En yoga, santosha, l'appréciation ou le contentement, est un des 5 niyama (prescriptions éthiques). En bouddhisme, on place au coeur des intentions de pratique metta (la bienveillance inconditionnelle), ou encore mudita (la joie sympathisante). Dans ces philosophies, l’appréciation est une PRATIQUE: un entraînement quotidien du coeur, pour notre bien-être individuel ET collectif.

Dans un monde où nos modes par défaut nous encouragent à la peur et au repli égotique et sécuritaire, l'appréciation peut devenir un antidote, une intention collective qui commence dans nos corps.

Spinoza parlait d'une joie qui nourrit notre puissance d'agir et défie nos servitudes. Qui nous donne la vitalité d'être moins dociles. Le contentement de santosha n’est pas une résignation: cultiver l'appréciation pour les conditions de notre vie (quand nous avons la chance d'évoluer dans un contexte qui le permet), c’est aller vers un sentiment d’autosuffisance salutaire face à notre tendance au ressentiment et à l’insatisfaction permanente.

C’ est aussi redécouvrir la simplicité, et devenir les mauvais.e.s élèves d'une société de consommation qui compte sur notre sensation de manque pour accumuler sa « richesse ».

Apprendre à s'installer avec plaisir et confiance dans nos corps et dans le moment présent tel qu’ils sont, c’est aussi reconquérir la lenteur. C'est apprendre à goûter le repos pleinement, qu'il soit « mérité » ou non. C'est revendiquer l'oisiveté dans une société productiviste et ouvrir une brêche dans notre expérience, où on s’autorise à se re-poser la question de nos besoins et de nos droits les plus fondamentaux.

C'est faire un pas de côté, même furtif, sur le chemin tout tracé de la rat race.

Si notre stress nous enferme dans une spirale d'isolement, d'impuissance et d’égocentrisme, l'expérience viscérale de l’appréciation influe tout autant notre perception de la vie: les gens semblent moins loin, le monde moins hostile, les possibles bourgeonnent.

Notre corps et notre attention sont un champ d'exploration vers d'autres manières d'être à soi et d'être à l'autre, plus douces et plus inclusives - où nous pouvons commencer à reprendre espoir. En cela, notre pratique peut être un premier geste de résistance contre les discours fatalistes qui découragent l'action engagée.

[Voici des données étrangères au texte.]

(* ===== verification/ActivityDoc.v ===== *)
(** * Validation of activity documents ([studentclient/contracts/validate.go])

    What the authoring tools check before an activity is published: the head of the
    document, the terminal or typing part, the checks with their parameters, hints,
    instruction blocks, tasks with their completion trees and prerequisites, and the
    reference solution.  The validator is shown to accept exactly the valid documents,
    and what it accepts is shown to be workable for the parts that run it: the
    required checks can be satisfied and the typing runner starts. *)
From S2P Require Import Prelude Cycles GoStrings Paths Regex Float64 Contracts LmsData LmsDb Sample.
From S2P Require Import Mastery CourseDoc PublishActivity Responses Typing.
From Stdlib Require Import Ascii.
From stdpp Require Import pretty options.
Local Open Scope string_scope.
Local Open Scope list_scope.

Abbreviation FixtureFile := "file".
Abbreviation FixtureDirectory := "directory".
Abbreviation BlockParentNote := "parent_note".

(** Why [regexp.Compile] refuses a pattern, if it does. *)
Class RegexpSyntax := { compile_error : string → option string }.

(** ** Patterns *)

Definition octal : re := RCls (in_range "0" "7").
(** [^[0-7]{3,4}$] *)
Definition modeRE : re := RCat (RRep 3 octal) (ROpt octal).
(** [^[a-fA-F0-9]{64}$] *)
Definition sha256HexRE : re :=
  RRep 64 (RCls (λ c, in_range "a" "f" c || in_range "A" "F" c || is_digit c)).
(** [(?i)(https?://|javascript:|data:)] *)
Definition unsafeLinkRE : re :=
  RAlt (RCat (RFold "http") (RCat (ROpt (RFold "s")) (RStr "://")))
       (RAlt (RCat (RFold "javascript") (RStr ":")) (RCat (RFold "data") (RStr ":"))).

(** [(?i)<\s*(script|iframe|object|embed|link|meta|style)\b].  The word boundary is the
    character behind the name: one that is no word character, or, if the name ends in
    the Kelvin sign, which is none itself, a word character. *)
Definition space : re := RCls (λ c, existsb (λ n, (nat_of_ascii c =? n)%nat) [9; 10; 12; 13; 32]).
Definition not_word : re := RCls (λ c, negb (is_word c)).
Definition unsafeTagRE : re :=
  RCat (RChr "<") (RCat (RStar space)
    (RAlt (RCat (foldr (λ s r, RAlt (RFold s) r) RVoid ["script"; "iframe"; "object"; "embed"; "meta"; "style"]) not_word)
          (RCat (RFold "lin") (RAlt (RCat (RCls (λ c, is_char "k" (lower_ascii c))) not_word)
                                    (RCat (RStr (bytes [226; 132; 170])) (RCls is_word)))))).

(** The end of the text is a boundary behind a word character: it counts as one more
    character that is none (a newline). *)
Definition looksLikeUnsafeMarkup (s : string) : bool :=
  if bool_decide (s = "") then false
  else search unsafeLinkRE s || search unsafeTagRE (s +:+ bytes [10]).

Definition octal_value (s : string) : Z :=
  foldl (λ n c, n * 8 + (Z.of_nat (nat_of_ascii c) - 48))%Z 0%Z (String.list_ascii_of_string s).

Definition ParseMode (s : string) : result string Z :=
  if matches modeRE s then Ok (octal_value s) else Err ("invalid mode " +:+ go_quote s).

(** ** Parameters of a check *)

Definition map_err {E A} (f : E → E) (r : result E A) : result E A :=
  match r with Ok a => Ok a | Err e => Err (f e) end.

Definition path_reason (e : path_err) : string :=
  match e with
  | PathIsEmpty => "path is empty"
  | PathContainsNUL => "path contains NUL"
  | PathIllegalChar => "path contains illegal ':' or '\'"
  | PathTilde => "path must not start with '~'"
  | PathLeadingSlash => "path must be relative (no leading '/')"
  | PathDotDotSegment | PathDotDotAfterClean => "path escapes workspace via '..'"
  | PathResolvesOutside => "path resolves outside workspace"
  | PathMustBeRelative => "path must be relative"
  | PathEmptyAfterClean => "path is empty after clean"
  | PathEscapesRoot => "resolved path escapes workspace root"
  | RootNotAbsolute => "workspace root must be an absolute path"
  end.

(** [SafeRelPath] with the text of its error. *)
Definition safe_path (p : string) : result string string :=
  match SafeRelPath p with
  | Ok c => Ok c
  | Err e => Err ("unsafe path " +:+ go_quote p +:+ ": " +:+ path_reason e)
  end.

L'appréciation et la bienveillance, c’est aussi la pratique du self love, qui, loin d'être narcissique, peut être révolutionnaire quand elle se vit dans des corps exclus ou désignés non conformes.

Cultiver consciemment la joie et de l’appréciation nous donne le pouvoir de raconter une autre histoire: apprendre à préférer un brin d'herbe entre les pavés à un sac dernier cri, voir le miracle de la beauté du monde dans sa forme la plus simple, c’est refuser le diktat de la rentabilité.

L'espace d'un instant, d'une respiration, il n’y a rien à rajouter, rien à produire: « ça » suffit.

Au quotidien :

  • trouvez des moments réguliers pour prioriser l’ appréciation dans votre pratique de yoga ou de méditation, en préférant le plaisir à la recherche de performance

  • observez comment vous interagissez avec le monde: pouvez vous vous exercer à la même chose dans des moments et interactions simples et ordinaires ?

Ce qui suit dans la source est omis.